US Fish and Wildlife Service
Alaska is known for its wildlife — including dangerous animals like polar bears. Officials are using Tasers in certain threatening situations.
By Miguel Llanos Reporter
updated 4/28/2011 5:16:32 AM ET
You never know what fool will pick up a stun gun and decide to "Tase-and-release" a wild animal with it. That's why Alaska decided to act before the scenario unfolded: Starting July 1 it will be illegal to do just that.
But, seriously, would anyone — even a fool — try?
"We have not had any calls, questions, or contacts from sportsmen, legislators, or other leaders regarding this topic," says Doug Jeannert, a spokesman for the U.S. Sportsmen's Alliance. "This seems like a solution in search of a problem, so we have not taken any position as this appears to be a non-issue."
The animal rights group PETA hasn't heard of anyone trying it, either, but doesn't put it past some. "There are all kinds of cruelties out there," says Martin Mersereau, PETA's director of emergency response.
For Alaska's Department of Fish and Game, the decision was all about being proactive, says Larry Lewis, the agency's expert on Tasers and wildlife.
"An analogy was the computer-generated killing of animals that was taking place in some parts of the United States for sport where a person was able to use a computer to sight in on an animal within a high fence and push a button to send a bullet into the animal killing it," he says. "That use of modern technology was unforeseen by many state agencies and quick action had to take place to regulate or outlaw the use of that."
The fine and/or penalty for violating the Alaska ban has yet to be enacted. But in any case it does not make it illegal to use stun guns as defensive weapons if someone feels threatened by wildlife.
Moreover, Alaska wildlife officials intend to continue using Tasers in certain wildlife management situations, and the company that makes the devices last March came out with a model just for those professionals.
Anyone buying the X3W wildlife Taser "must attend and become certified with the use of the devices in wildlife-specific TASER training class," emphasizes Andrew Hinz, director of medical and technical programs at TASER International.
Several wildlife agencies have contacted TASER about the devices, he adds, noting that more than 20 were sold within the first month.
Alaska was also the first state to use Tasers for wildlife management — thanks in large part to Lewis, who had what he calls "an epiphany" in 2005 while confronted by an angry moose.
Lewis, whose job title is wildlife technician, tried noisemakers and rubber shotgun pellets while trying to free two moose calves trapped in a pit, only to have their mother chase him and a trooper three times around a patrol car. Instead of using their handguns, the trooper pulled out his Taser and it actually worked well enough on the mom to temporarily scare her away. The men rescued the calves and reunited them with the mom.
This moose managed to get a child's swing seat around its neck back in 2009, before Tasers were used in Alaska. Wildlife officials there say they periodically come across situations where a Taser could be used to help wild animals. The moose here was tranquilized with a dart, a technique that can have drug-related drawbacks.
Since then, Alaska's wildlife agency and TASER have studied the effects of Tasers on moose, taking blood samples and looking at stress levels. Those tests show the moose recovering almost immediately from a Taser exposure, compared with a much longer recovery after a tranquilizer.
They've also found that wild animals hit with Tasers and allowed an escape route have not responded aggressively, but instead have fled. That was the case with several brown bears who were zapped at a dump sites.
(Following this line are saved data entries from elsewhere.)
(** What [o[k] = (o[k] || 0) + u] does to the keys, the entries and the sum
    of an object. *)
Lemma objSet_spec (o : list (string * Q)) (k : string) (u : Q) :
  NoDup (map fst o) ->
  let o' := objSet o k ((tableGet o k ?? 0) + u) in
  NoDup (map fst o') /\
  (forall k' v', In (k', v') o' ->
     (k' = k /\ v' = (tableGet o k ?? 0) + u) \/ In (k', v') o) /\
  sumShares o' == sumShares o + u.
Proof.
  intros Hnd. cbv zeta. unfold objSet.
  destruct (tableGet o k) as [old|] eqn:E; cbn [orElse].
  - split; [now rewrite objReplace_keys|].
    split; [intros k' v'; apply objReplace_In|].
    rewrite (objReplace_sum k (old + u) old o E). ring.
  - apply tableGet_None in E.
    destruct (arrayIndex k) as [i|].
    + split; [now apply objPutIndex_NoDup|].
      split; [intros k' v'; apply objPutIndex_In|].
      rewrite objPutIndex_sum. ring.
    + split.
      { rewrite map_app. cbn [map fst]. apply NoDup_app. split; [exact Hnd|].
        split; [|apply NoDup_cons; split; [intros H; inversion H|constructor]].
        intros x Hx Hk. apply list_elem_of_In in Hx.
        apply list_elem_of_In in Hk. destruct Hk as [<-|[]]. exact (E Hx). }
      split.
      { intros k' v' H. apply in_app_iff in H as [H|[H|[]]];
          [now right|injection H as <- <-; now left]. }
      rewrite sumShares_app. unfold sumShares. cbn. ring.
Qed.

Lemma toUpperCase_nonempty (s : string) : s <> "" -> toUpperCase s <> "".
Proof. destruct s; [congruence|discriminate]. Qed.

Lemma normalizedCode_nonempty (c : string) : c <> "" -> normalizedCode c <> "".
Proof.
  intros H. unfold normalizedCode.
  destruct (String.eqb c "FT"); [discriminate|].
  destruct (String.eqb c "ST"); [discriminate|exact H].
Qed.
(** * Directorizer: natural-order ranking, directory scan, promote and
    persisted configuration of [src/main.cpp], embedded and verified.

    Conventions of the embedding.
    - A [wchar_t] is an integer ([Z]); a [std::wstring] is a list of them.
      A [char] of a [std::string] is a byte, again an integer.
    - A cursor into a string is a [nat] index, as in the source; [a !!! i]
      is [a[i]].
    - Every [while] loop is a [Fixpoint] on a fuel argument; the callers
      pass enough fuel and lemmas below show that it never runs out.
    - [unsigned long long] arithmetic is written with its reduction modulo
      [2^64].
    - State is passed explicitly: the file system, the configuration file
      and the controls of the dialog are values, and a function of the
      source that changes one of them returns the new value.

    What lies outside the program is modelled as follows.
    - [iswdigit] and [towlower] are those of ISO C in the "C" locale.
    - [std::sort] is a parameter, constrained by its contract only.
    - [std::filesystem] acts on a map from folder paths to directory
      listings; the names of a listing are compared as they are written,
      and each of them is a file of its own.
    - [WideCharToMultiByte] and [MultiByteToWideChar] with [CP_UTF8] are
      the UTF-8 encoding form.

    The first part of the file holds the definitions, the second the
    lemmas and theorems about them. *)

From Stdlib Require Import ZArith Lia List Bool Ascii String Sorting.Sorted
  Sorting.Permutation.
From stdpp Require Import base list gmap.

#[local] Open Scope nat_scope.
#[local] Open Scope list_scope.

(** ** Characters and strings *)

Abbreviation wchar_t := Z.
Abbreviation wstring := (list Z).

(** A narrow or wide string literal of the source, as its code units. *)
Definition L (s : string) : list Z :=
  List.map (fun c => Z.of_nat (nat_of_ascii c)) (list_ascii_of_string s).

(** [iswdigit] as ISO C defines it: true of the ten decimal digits only. *)
Definition iswdigit (c : wchar_t) : bool := ((48 <=? c) && (c <=? 57))%Z.

(** [towlower] in the "C" locale (the program never calls [setlocale]):
    the letters [A]..[Z] map to [a]..[z], everything else is unchanged. *)
Definition towlower (c : wchar_t) : wchar_t :=
  if ((65 <=? c) && (c <=? 90))%Z then (c + 32)%Z else c.

(** ** The natural comparison, [NaturalLess] *)

Module Natural.

(* c == L' ' || c == L'_' || c == L'-' || c == L'.' *)
Definition IsSep (c : wchar_t) : bool :=
  ((c =? 32) || (c =? 95) || (c =? 45) || (c =? 46))%Z.

(* while (i < na && IsSep(a[i])) ++i; *)
Fixpoint skip_seps (fuel : nat) (a : wstring) (i : nat) : nat :=
  match fuel with
  | O => i
  | S fuel' =>
      if (i <? length a) && IsSep (a !!! i)
      then skip_seps fuel' a (S i)
      else i
  end.

Definition two64 : Z := 2 ^ 64.
Definition two32 : Z := 2 ^ 32.

(* va = va*10 + (unsigned)(a[ia]-L'0'); in unsigned long long *)
Definition accumulate (va : Z) (c : wchar_t) : Z :=
  ((va * 10 + (c - 48) mod two32) mod two64)%Z.

(* while (ia < na && iswdigit(a[ia])) { va = ...; ++ia; } *)
Fixpoint scan_digits (fuel : nat) (a : wstring) (ia : nat) (va : Z) : nat * Z :=
  match fuel with
  | O => (ia, va)
  | S fuel' =>
      if (ia <? length a) && iswdigit (a !!! ia)
      then scan_digits fuel' a (S ia) (accumulate va (a !!! ia))
      else (ia, va)
  end.

(** The outer loop together with the final [return]: [None] only when the
    fuel runs out. *)
Fixpoint NaturalLess_loop (fuel : nat) (a b : wstring) (i j : nat) : option bool :=
  let na := length a in
  let nb := length b in
  match fuel with
  | O => None
  | S fuel' =>
      if negb ((i <? na) && (j <? nb)) then Some (na - i <? nb - j) else
      let i := skip_seps na a i in
      let j := skip_seps nb b j in
      if (na <=? i) || (nb <=? j) then Some (na - i <? nb - j) else
      let ad := iswdigit (a !!! i) in
      let bd := iswdigit (b !!! j) in
      if ad && bd then
        let '(ia, va) := scan_digits na a i 0%Z in
        let '(jb, vb) := scan_digits nb b j 0%Z in
        if negb (va =? vb)%Z then Some (va <? vb)%Z else
        let lena := ia - i in
        let lenb := jb - j in
        if negb (lena =? lenb) then Some (lena <? lenb) else
        NaturalLess_loop fuel' a b ia jb
      else
        let ca := towlower (a !!! i) in
        let cb := towlower (b !!! j) in
        if negb (ca =? cb)%Z then Some (ca <? cb)%Z else
        NaturalLess_loop fuel' a b (S i) (S j)
  end.

Definition NaturalLess (a b : wstring) : bool :=
  default false (NaturalLess_loop (S (length a)) a b 0 0).

(** The three-way reading of the comparator. *)
Inductive ordering := Less | Equal | Greater.

Definition compare (a b : wstring) : ordering :=
  if NaturalLess a b then Less
  else if NaturalLess b a then Greater
  else Equal.

End Natural.

Import Natural.

(** ** The comparison seen on the remaining suffixes

    A cursor [i] into [a] is determined by the suffix [drop i a] that is
    still to be read.  The definitions below restate the three loops on
    suffixes; [NaturalLess_loop_suffix] shows that the index loops of the
    source compute exactly them. *)

Module Suffix.

Fixpoint drop_seps (s : wstring) : wstring :=
  match s with
  | c :: r => if IsSep c then drop_seps r else s
  | [] => []
  end.

(** The maximal run of digits at the head of [s], and what follows it. *)
Fixpoint digit_run (s : wstring) : wstring :=
  match s with
  | c :: r => if iswdigit c then c :: digit_run r else []
  | [] => []
  end.

Fixpoint after_run (s : wstring) : wstring :=
  match s with
  | c :: r => if iswdigit c then after_run r else s
  | [] => []
  end.

(** The value the source accumulates over a run, starting from [v]. *)
Definition run_value (v : Z) (ds : wstring) : Z := fold_left accumulate ds v.

(** The numeric magnitude of a run of digits, as a mathematical integer. *)
Definition magnitude (ds : wstring) : Z :=
  fold_left (fun v c => (v * 10 + (c - 48))%Z) ds 0%Z.

Fixpoint less_suffix (fuel : nat) (sa sb : wstring) : option bool :=
  match fuel with
  | O => None
  | S fuel' =>
      match sa, sb with
      | _ :: _, _ :: _ =>
          let ta := drop_seps sa in
          let tb := drop_seps sb in
          match ta, tb with
          | ca :: ra, cb :: rb =>
              if iswdigit ca && iswdigit cb then
                let va := run_value 0 (digit_run ta) in
                let vb := run_value 0 (digit_run tb) in
                if negb (va =? vb)%Z then Some (va <? vb)%Z else
                let lena := length (digit_run ta) in
                let lenb := length (digit_run tb) in
                if negb (lena =? lenb) then Some (lena <? lenb) else
                less_suffix fuel' (after_run ta) (after_run tb)
              else
                let ca' := towlower ca in
                let cb' := towlower cb in
                if negb (ca' =? cb')%Z then Some (ca' <? cb')%Z else
                less_suffix fuel' ra rb
          | _, _ => Some (length ta <? length tb)
          end
      | _, _ => Some (length sa <? length sb)
      end
  end.

End Suffix.

Import Suffix.

(** ** Lexicographic order on lists *)

Fixpoint lex_ltb {A : Type} (ltb : A -> A -> bool) (k1 k2 : list A) : bool :=
  match k1, k2 with
  | _, [] => false
  | [], _ :: _ => true
  | x :: k1', y :: k2' =>
      if ltb x y then true
      else if ltb y x then false
      else lex_ltb ltb k1' k2'
  end.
They did later return but showed a greater awareness of and aversion to humans.
Lewis' periodic use of his Taser includes the time a moose had a chicken feeder stuck on its head. The moose was immobilized long enough for a wildlife biologist to pull the feeder off — all without having to drug the animal.
PETA, for its part, isn't opposed to wildlife experts using stun guns in certain cases, and agrees it's less stressful on animals than a tranquilizer dart.
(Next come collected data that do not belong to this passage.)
(** [# Generate ICO (multiple sizes)] *)
Definition generate_ico (source : nat) : M unit :=
  ico_images <- comprehension ico_sizes (resize source) ;;
  match ico_images with
  | [] => raise (IndexError "list index out of range")
  | first :: rest =>
      Image_save first ico_path ICO
        {| sizes := Some (map (fun s => (s, s)) ico_sizes);
           append_images := rest |}
  end ;;;
  print ("  icon.ico (" +:+ comma_join ico_sizes +:+ ")").

Definition icns_path : string := posixpath.join SCRIPT_DIR ["icon.icns"].

(** [# Generate ICNS] *)
Definition generate_icns (source : nat) : M unit :=
  try_except
    (Image_save source icns_path ICNS no_params ;;;
     print "  icon.icns")
    (print "  Warning: Cannot generate .icns (Pillow ICNS support missing)").

Definition main : M unit :=
  found <- os_path_exists SOURCE ;;
  if negb found then
    print ("ERROR: Source not found: " +:+ SOURCE)
  else
    source <- load_source ;;
    generate_pngs source ;;;
    generate_frontend_asset source ;;;
    generate_ico source ;;;
    generate_icns source ;;;
    print "" ;;;
    print "Done. All icons generated from logo.png".


(** ** Paths of the script *)

(** The separator [posixpath.join] puts after [a]. *)
Definition sep_after (a : string) : string :=
  if posixpath.is_empty a || posixpath.endswith_sep a then "" else "/".

(** [SCRIPT_DIR] joined with a relative path. *)
Definition under (rel : string) : string :=
  SCRIPT_DIR +:+ sep_after SCRIPT_DIR +:+ rel.

(** [x] is an initial segment of [p]. *)
Definition is_prefix (x p : string) : Prop := exists t, p = x +:+ t.

(** The PNG files of the size table, and all the files the script
    writes into its own directory. *)
Definition png_paths : list string :=
  map (fun '(filename, _) => posixpath.join SCRIPT_DIR [filename]) PNG_SIZES.

Definition script_outputs : list string :=
  png_paths ++ [ico_path; icns_path].

(** The steps of [main] between the existence check and the ICNS
    step, returning the [source] image they share. *)
Definition before_icns : M nat :=
  source <- load_source ;;
  generate_pngs source ;;;
  generate_frontend_asset source ;;;
  generate_ico source ;;;
  ret source.

(** The steps of [main] from the ICNS step on. *)
Definition from_icns (source : nat) : M unit :=
  generate_icns source ;;;
  print "" ;;;
  print "Done. All icons generated from logo.png".

Definition ICNS_WARNING : string :=
  "  Warning: Cannot generate .icns (Pillow ICNS support missing)".

Definition DONE : string := "Done. All icons generated from logo.png".

(** A path that can be opened for writing and written without a
    failure of the environment. *)
Definition writable (w : World) (p : string) : Prop :=
  (p ∉ dirs w) /\ (posixpath.dirname p ∈ dirs w) /\ io_fault p = None.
Stun guns "do cause uncontrollable muscle contractions and pain," says Mersereau, but "it can be the most humane alternative" if an animal's life is threatened and it needs to be immobilized.
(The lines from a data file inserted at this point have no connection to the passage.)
Lemma extractStatusCode_httpError r parsed :
  fetched_status r <> 0 ->
  ErrorHandler.extractStatusCode (httpError r parsed) = JNum (Num (fetched_status r)).
Proof.
  intros Hn. apply Z.eqb_neq in Hn.
  unfold ErrorHandler.extractStatusCode, httpError, JS.or. simpl. by rewrite Hn.
Qed.

Lemma getRetryAfter_completes error c :
  ErrorHandler.categorize error = Return c ->
  exists after, ErrorHandler.getRetryAfter error = Return after
                /\ (is_Some after <->
                    transient c || JS.eq_num (ErrorHandler.extractStatusCode error) 429 = true).
Proof.
  intros Hc. unfold ErrorHandler.getRetryAfter, transient. rewrite Hc. simpl.
  destruct (JS.eq_num _ 429).
  - rewrite orb_true_r. destruct (JS.truthy _); eexists; (split; [done|]);
      (split; [done | intros _; by eexists]).
  - rewrite orb_false_r.
    destruct (bool_decide (c = NETWORK) || bool_decide (c = SYSTEM));
      eexists; (split; [done|]).
    + split; [done | intros _; by eexists].
    + split; [intros [x Hx]; discriminate | discriminate].
Qed.

(** Once the category is known, the rest of [parse] goes through. *)
Lemma parse_completes error ctx c :
  ErrorHandler.categorize error = Return c ->
  exists info, ErrorHandler.parse error ctx = Return info /\ category info = c.
Proof.
  intros Hc. unfold ErrorHandler.parse. rewrite Hc. simpl.
  pose proof (extractMessage_completes error) as Hm.
  destruct (ErrorHandler.extractMessage error) as [m|]; [simpl|discriminate].
  rewrite (shouldRetry_by_category _ _ Hc). simpl.
  destruct (getRetryAfter_completes _ _ Hc) as (after & -> & _). simpl.
  eexists. split; reflexivity.
Qed.

Lemma isNetworkError_stringish error :
  stringish (JS.opt error "message") = true ->
  stringish (JS.opt error "code") = true ->
  exists b, ErrorHandler.isNetworkError error = Return b.
Proof.
  unfold stringish, ErrorHandler.isNetworkError. intros Hm Hc.
  destruct (JS.truthy error) eqn:Ht; simpl; [|eauto].
  assert (JS.dot error "message" = Return (JS.opt error "message")) as ->
    by (destruct error; done).
  assert (JS.dot error "code" = Return (JS.opt error "code")) as ->
    by (destruct error; done).
  assert (JS.dot error "name" = Return (JS.opt error "name")) as ->
    by (destruct error; done).
  simpl. unfold JS.or.
  destruct (JS.truthy (JS.opt error "message")) eqn:Htm; simpl in Hm.
  - destruct (JS.opt error "message"); try discriminate. simpl.
    destruct (JS.truthy (JS.opt error "code")) eqn:Htc; simpl in Hc; [|simpl; eauto].
    destruct (JS.opt error "code"); try discriminate. simpl. eauto.
  - simpl.
    destruct (JS.truthy (JS.opt error "code")) eqn:Htc; simpl in Hc; [|simpl; eauto].
    destruct (JS.opt error "code"); try discriminate. simpl. eauto.
Qed.

Lemma isValidationError_stringish error :
  stringish (JS.opt (JS.opt error "error") "code") = true ->
  exists b, ErrorHandler.isValidationError error = Return b.
Proof.
  unfold stringish, ErrorHandler.isValidationError. intros Hc.
  destruct (_ || _ || _); [eauto|].
  destruct (JS.truthy (JS.opt (JS.opt error "error") "code")) eqn:Ht; [|eauto].
  simpl in Hc.
  destruct error as [| | | | |fields]; try discriminate. simpl in *.
  destruct (JS.assoc "error" fields) as [[| | | | |inner]|]; try discriminate.
  simpl in *. destruct (default JUndefined (JS.assoc "code" inner)); try discriminate.
  simpl. eauto.
Qed.

End MoreClassifierFacts.

(** X3. The error that the executor raises for a response that is not ok
    is classified by its status alone: 401 is AUTHENTICATION, 403
    AUTHORIZATION, 400 VALIDATION, the rest of 400..499 BUSINESS, 500..599
    SYSTEM and everything else UNKNOWN; a retry is advised for 500..599 and
    for 429, whatever the body of the response says. *)
Theorem http_errors_are_classified_by_status `{Platform}
    (r : Response) (parsed : JSValue) (ctx : ErrorContext) :
  fetched_status r <> 0 ->
  exists info,
    ErrorHandler.parse (httpError r parsed) ctx = Return info
    /\ category info = byStatus (fetched_status r)
    /\ statusCode info = JNum (Num (fetched_status r))
    /\ ErrorTypes.shouldRetry info
       = ((500 <=? fetched_status r) && (fetched_status r <? 600)
          || (fetched_status r =? 429)).
Proof.
  intros Hn. pose proof (categorize_httpError r parsed Hn) as Hc.
  destruct (parse_completes _ ctx _ Hc) as (info & Hp & Hcat).
  exists info. split; [done|]. split; [done|].
  apply parse_Return in Hp as (_ & Hr & _ & Hs & _).
  rewrite (extractStatusCode_httpError r parsed Hn) in Hs. split; [done|].
  rewrite (shouldRetry_by_category _ _ Hc),
    (extractStatusCode_httpError r parsed Hn) in Hr.
  injection Hr as <-. simpl. f_equal.
  unfold transient, byStatus.
  destruct (Z.eqb_spec (fetched_status r) 401), (Z.eqb_spec (fetched_status r) 403),
    (Z.eqb_spec (fetched_status r) 400), (Z.leb_spec 400 (fetched_status r)),
    (Z.ltb_spec (fetched_status r) 500), (Z.leb_spec 500 (fetched_status r)),
    (Z.ltb_spec (fetched_status r) 600); simpl; try reflexivity; lia.
Qed.

Lemma http_errors_are_classified_by_status_witness :
  exists info,
    ErrorHandler.parse (H := Reference.platform (fun _ => Pending))
      (httpError (Reference.reply 429 "Too Many Requests" JNull) JNull) no_context
    = Return info
    /\ category info = BUSINESS
    /\ ErrorTypes.shouldRetry info = true.
Proof.
  destruct (http_errors_are_classified_by_status
              (H := Reference.platform (fun _ => Pending))
              (Reference.reply 429 "Too Many Requests" JNull) JNull no_context)
    as (info & Hp & Hc & _ & Hr); [simpl; lia|].
  exists info. split; [exact Hp|]. split; [exact Hc | exact Hr].
Defined.

(** X4. In every classification the advice and the delay go together:
    [shouldRetry] is true exactly when [retryAfter] is set. *)
Theorem advice_and_delay_go_together `{Platform}
    (error : JSValue) (ctx : ErrorContext) (info : ErrorInfo) :
  ErrorHandler.parse error ctx = Return info ->
  ErrorTypes.shouldRetry info = true <-> is_Some (retryAfter info).
Proof.
  intros Hp. apply parse_Return in Hp as (Hc & Hr & Ha & _).
  destruct (getRetryAfter_completes _ _ Hc) as (after & Ha' & Hiff).
  rewrite Ha' in Ha. injection Ha as ->.
  rewrite (shouldRetry_by_category _ _ Hc) in Hr. injection Hr as Hr.
  rewrite <- Hr. symmetry. exact Hiff.
Qed.

Lemma advice_and_delay_go_together_witness :
  exists info,
    ErrorHandler.parse (H := Reference.platform (fun _ => Pending))
      (JObj [("status", JNum (Num 503))]) no_context = Return info
    /\ (ErrorTypes.shouldRetry info = true <-> is_Some (retryAfter info)).
Proof.
  eexists. split.
  - vm_compute. reflexivity.
  - eapply (advice_and_delay_go_together (H := Reference.platform (fun _ => Pending))
              (JObj [("status", JNum (Num 503))]) no_context).
    vm_compute. reflexivity.
Defined.

(** X5. The wording of the message outranks the status: an error object
    whose message mentions "network", "fetch", "connection" or "timeout"
    (in any letter case) is NETWORK, and a retry is advised for it, also
    when its status is 401, 403 or 400. *)
Theorem network_wording_outranks_status `{Platform}
    (fields : list (string * JSValue)) (m : string) (ctx : ErrorContext) :
  JS.assoc "message" fields = Some (JStr m) ->
  network_wording m = true ->
  stringish (JS.opt (JObj fields) "code") = true ->
  exists info,
    ErrorHandler.parse (JObj fields) ctx = Return info
    /\ category info = NETWORK
    /\ ErrorTypes.shouldRetry info = true.
Proof.
  intros Hm Hw Hc.
  assert (stringish (JS.opt (JObj fields) "message") = true) as Hsm
    by (unfold stringish, JS.opt; rewrite Hm; apply orb_true_r).
  destruct (isNetworkError_stringish _ Hsm Hc) as (b & Hb).
  assert (b = true) as ->.
  { revert Hb. unfold ErrorHandler.isNetworkError, stringish in *. simpl in *.
    rewrite Hm. simpl. unfold JS.or. simpl.
    destruct (negb (String.eqb m EmptyString)) eqn:Hne.
    - simpl. destruct (JS.truthy (default JUndefined (JS.assoc "code" fields))) eqn:Htc.
      + simpl in Hc. destruct (default JUndefined (JS.assoc "code" fields));
          try discriminate. simpl. intros [= <-].
        unfold network_wording in Hw. by rewrite Hw.
      + simpl. intros [= <-]. unfold network_wording in Hw. by rewrite Hw.
    - apply negb_false_iff, String.eqb_eq in Hne. subst m. discriminate. }
  assert (ErrorHandler.categorize (JObj fields) = Return NETWORK) as Hcat
    by (unfold ErrorHandler.categorize; rewrite Hb; done).
  destruct (parse_completes _ ctx _ Hcat) as (info & Hp & Hci).
  exists info. split; [done|]. split; [done|].
  apply (transient_is_retried _ _ _ Hp). by rewrite Hci.
Qed.

Lemma network_wording_outranks_status_witness :
  exists info,
    ErrorHandler.parse (H := Reference.platform (fun _ => Pending))
      (JObj [("status", JNum (Num 401)); ("message", JStr "Connection reset by peer")])
      no_context = Return info
    /\ category info = NETWORK
    /\ ErrorTypes.shouldRetry info = true.
Proof.
  exact (network_wording_outranks_status (H := Reference.platform (fun _ => Pending))
           [("status", JNum (Num 401)); ("message", JStr "Connection reset by peer")]
           "Connection reset by peer" no_context eq_refl eq_refl eq_refl).
Defined.

(** X6. The classifier returns a classification for every error whose
    [message], [code] and [error.code] are each a string or falsy (absent,
    empty, null, 0, false). *)
Theorem classifier_returns_on_string_fields `{Platform}
    (error : JSValue) (ctx : ErrorContext) :
  stringish (JS.opt error "message") = true ->
  stringish (JS.opt error "code") = true ->
  stringish (JS.opt (JS.opt error "error") "code") = true ->
  exists info, ErrorHandler.parse error ctx = Return info.
Proof.
  intros Hm Hc Hv.
  destruct (isNetworkError_stringish _ Hm Hc) as (net & Hnet).
  destruct (isValidationError_stringish _ Hv) as (val & Hval).
  assert (exists c, ErrorHandler.categorize error = Return c) as (c & Hcat).
  { unfold ErrorHandler.categorize. rewrite Hnet. simpl.
    destruct net; [eauto|].
    destruct (ErrorHandler.isAuthenticationError error); [eauto|].
    destruct (ErrorHandler.isAuthorizationError error); [eauto|].
    rewrite Hval. simpl. destruct val; [eauto|].
    destruct (ErrorHandler.isBusinessError error); [eauto|].
    destruct (ErrorHandler.isSystemError error); eauto. }
  destruct (parse_completes _ ctx _ Hcat) as (info & Hp & _). eauto.
Qed.

Lemma classifier_returns_on_string_fields_witness :
  exists info,
    ErrorHandler.parse (H := Reference.platform (fun _ => Pending))
      (JObj [("error", JObj [("code", JStr "0x80040217");
                             ("message", JStr "Entity does not exist")])])
      no_context = Return info.
Proof.
  exact (classifier_returns_on_string_fields (H := Reference.platform (fun _ => Pending))
           (JObj [("error", JObj [("code", JStr "0x80040217");
                                  ("message", JStr "Entity does not exist")])])
           no_context eq_refl eq_refl eq_refl).
Defined.

(** X7. What is thrown need not be an object: [null], [undefined], a
    boolean, a number or a string is classified UNKNOWN, with no retry
    advised and no delay. *)
Theorem primitives_are_unknown `{Platform} (error : JSValue) (ctx : ErrorContext) :
  (forall fields, error <> JObj fields) ->
  exists info,
    ErrorHandler.parse error ctx = Return info
    /\ category info = UNKNOWN
    /\ ErrorTypes.shouldRetry info = false
    /\ retryAfter info = None.
Proof.
  intros Hprim. pose proof (categorize_primitive error Hprim) as Hc.
  destruct (parse_completes _ ctx _ Hc) as (info & Hp & Hci).
  exists info. split; [done|]. split; [done|].
  assert (ErrorTypes.shouldRetry info = false) as Hr.
  { apply parse_Return in Hp as (_ & Hr & _).
    rewrite (shouldRetry_by_category _ _ Hc) in Hr. injection Hr as <-.
    destruct error; try reflexivity. by destruct (Hprim fields). }
  split; [done|].
  destruct (retryAfter info) as [after|] eqn:Ha; [|done].
  assert (is_Some (retryAfter info)) as Hsome by (rewrite Ha; eauto).
  apply parse_Return in Hp as (_ & Hr' & Ha' & _).
  destruct (getRetryAfter_completes _ _ Hc) as (after' & Hga & Hiff).
  rewrite Hga in Ha'. injection Ha' as ->.
  apply Hiff in Hsome.
  rewrite (shouldRetry_by_category _ _ Hc), Hsome in Hr'. congruence.
Qed.

Lemma primitives_are_unknown_witness :
  exists info,
    ErrorHandler.parse (H := Reference.platform (fun _ => Pending))
      (JStr "boom") no_context = Return info
    /\ category info = UNKNOWN.
Proof.
  destruct (primitives_are_unknown (H := Reference.platform (fun _ => Pending))
              (JStr "boom") no_context) as (info & Hp & Hc & _).
  - intros fields. discriminate.
  - exists info. split; [exact Hp | exact Hc].
Defined.

Lemma parse_userMessage `{Platform} error ctx info :
  ErrorHandler.parse error ctx = Return info -> userMessage info = None.
Proof.
  unfold ErrorHandler.parse. intros Hp.
  apply bind_Return in Hp as (c & Hc & Hp).
  apply bind_Return in Hp as (m & Hm & Hp).
  apply bind_Return in Hp as (r & Hr & Hp).
  apply bind_Return in Hp as (a & Ha & Hp).
  by injection Hp as <-.
Qed.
As for the public using stun guns for self-defense, Mersereau says that "if it's life or death, then by all means" use it. But he adds that in many cases those confrontations can be avoided by making noise to avoid contact, and by animal-proofing food supplies and dumpsters.
Lewis emphasizes that stun guns are "not a cure-all or a panacea" for wildlife officials. But, he adds, "there are many instances of wildlife professionals using every tool they have available at the time of the incident and then having to escalate to the use of deadly force ... This is one more tool that may be used prior to lethal force in some situations."